Upload this file as your data source. Importing this data should only take a minute or two. You can navigate to the Contacts tab if you’d like to be extra sure and verify that these names exist.


Next, we’re going to make changes similar to the ones we made before when adding the event timestamp. A variable called conn is available to use, which serves as a connection to Salesforce. We can use it to query for Contact data, which is what we’re interested in displaying in Slack.

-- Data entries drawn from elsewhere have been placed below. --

(** * Witnesses *)

Definition thirds : ShareRegistry := mkShareRegistry {[1 := 33; 2 := 33; 3 := 34]} 100.

Lemma thirds_ok : registry_ok thirds.
Proof.
  split; [|vm_compute; reflexivity|vm_compute; congruence]. intros m s. unfold thirds. cbn [holdings].
  intros [[_ <-]|[_ [[_ <-]|[_ [_ <-]%lookup_singleton_Some]]%lookup_insert_Some]]%lookup_insert_Some; lia.
Qed.

Lemma distribution_exact_witness :
  calculate 1000 thirds = Some {[1 := 330; 2 := 330; 3 := 340]} ∧
  ∃ al, calculate 1001 thirds = Some al ∧ total_of al = 1001.
Proof.
  split; [vm_compute; reflexivity|].
  destruct (distribution_exact 1001 thirds thirds_ok) as (al & E & _ & Et & _); [done..|].
  exists al. by split.
Defined.

Definition three_founders : Formation :=
  mkFormation (CapitalWeighted 100) Fixed rules_default
    [mkCommitment 1 300 []; mkCommitment 2 500 []; mkCommitment 3 203 []] false.

Lemma formation_allocates_all_witness :
  ∃ r, formation_finalize three_founders = Ok (r, rules_default, Fixed) ∧
       total_issued r = 100 ∧ shares_of r 1 = 29 ∧ shares_of r 2 = 49.
Proof.
  destruct (formation_allocates_all (CapitalWeighted 100) three_founders) as (r & E & _ & Et & Hf).
  - eapply rtc_l; [apply (fs_commit _ _ 1 300 []); [lia | reflexivity]|].
    eapply rtc_l; [apply (fs_commit _ _ 2 500 []); [lia | reflexivity]|].
    eapply rtc_l; [apply (fs_commit _ _ 3 203 []); [lia | reflexivity]|]. apply rtc_refl.
  - split; [done|]. cbn. lia.
  - vm_compute. reflexivity.
  - exists r. split; [exact E|]. split; [exact Et|].
    assert (S 0 < 3 ∧ S 1 < 3)%nat as [H0 H1] by lia.
    split; [exact (Hf 0%nat (mkCommitment 1 300 []) eq_refl H0) | exact (Hf 1%nat (mkCommitment 2 500 []) eq_refl H1)].
Defined.

(** Two issues, a transfer, and a vote for. *)
Lemma passed_by_shares_witness :
  ∃ r p, total_issued r = 100 ∧
    p_state (finalize p rules_default r) = ProposalState.Passed ∧ registry_ok r.
Proof.
  set (r1 := mkShareRegistry {[1 := 70]} 70). set (r2 := mkShareRegistry {[2 := 30; 1 := 70]} 100).
  set (r := mkShareRegistry {[2 := 40; 1 := 60]} 100).
  set (p := (proposal_new 0 ActionType.Routine) <| votes := {[1 := (true, 60)]} |> <| yes_shares := 60 |>).
  destruct (passed_by_shares r 0 ActionType.Routine p rules_default) as [Hr Hp].
  - eapply rtc_l; [apply (step_issue _ r1 1 70); [unfold MAX_SHARES; lia | vm_compute; reflexivity]|].
    eapply rtc_l; [apply (step_issue _ r2 2 30); [unfold MAX_SHARES; lia | vm_compute; reflexivity]|].
    eapply rtc_l; [apply (step_transfer _ r 1 2 10); [lia | vm_compute; reflexivity]|]. apply rtc_refl.
  - eapply rtc_l; [exists 1, true; vm_compute; reflexivity | apply rtc_refl].
  - vm_compute. split; congruence.
  - exists r, p. split; [done|]. split; [|done]. apply Hp. vm_compute. repeat split; congruence.
Defined.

Navigate to apps/slack-salesforce-starter-app/user-interface/app-home/auth-success.js. We’ll await the resolving of the promise in this function, and we’ll include the existing conn variable as a new argument:


view: await authorization_success_screen(
                   currentuser.username,
                   event_ts,
                   conn
               )


And once again, open up auth-success.js and change the method signature to include conn. You also need to declare the function as async:


'use strict';

const { HomeTab, Blocks } = require('slack-block-builder');

const authorization_success_screen = async (username, event_ts, conn) => {
   
// continued code remains unchanged for now


Next, with this connection, we’re going to issue a query to Salesforce to get our newly created Contact records. We’ll then display them in the Home tab of our Slack app.


Since we already have a connection to Salesforce, fetching the data is as easy as issuing an SQL query. Place this code right before the place where the homeTab variable is defined:


const result = await conn.query(
  `SELECT Name, Description FROM Contact`
);
let records = result.records;

let fields = records.map((record) => {
  return `*${record.Name}*: ${record.Description}`;
});


Then, at the bottom of the blocks method call, add these lines, which represent the UI you’re constructing out of Block Kit:


Blocks.Section({
  text: `It's ${event_ts}, and you are successfully authenticated to Salesforce as ${username}.`
}),
Blocks.Header({ text: 'Contacts' }),
Blocks.Divider(),
Blocks.Section({
  text: fields.join('\n')
})


If you navigate back to your Slack App’s Home tab, you’ll see your organization’s list of contacts!


Learning more

We’ve built a Slack app that fetches data from Salesforce and presents that data in a UI using a framework called Block Kit. In our next post, we’ll send data from Slack back to Salesforce!


Before then, you might want to familiarize yourself with how Block Kit works. Slack provides the Block Kit Builder, which is a playground for their UI elements. Under the hood, the Slack Starter Kit uses the Block Builder to simplify the UI assemblage we worked with.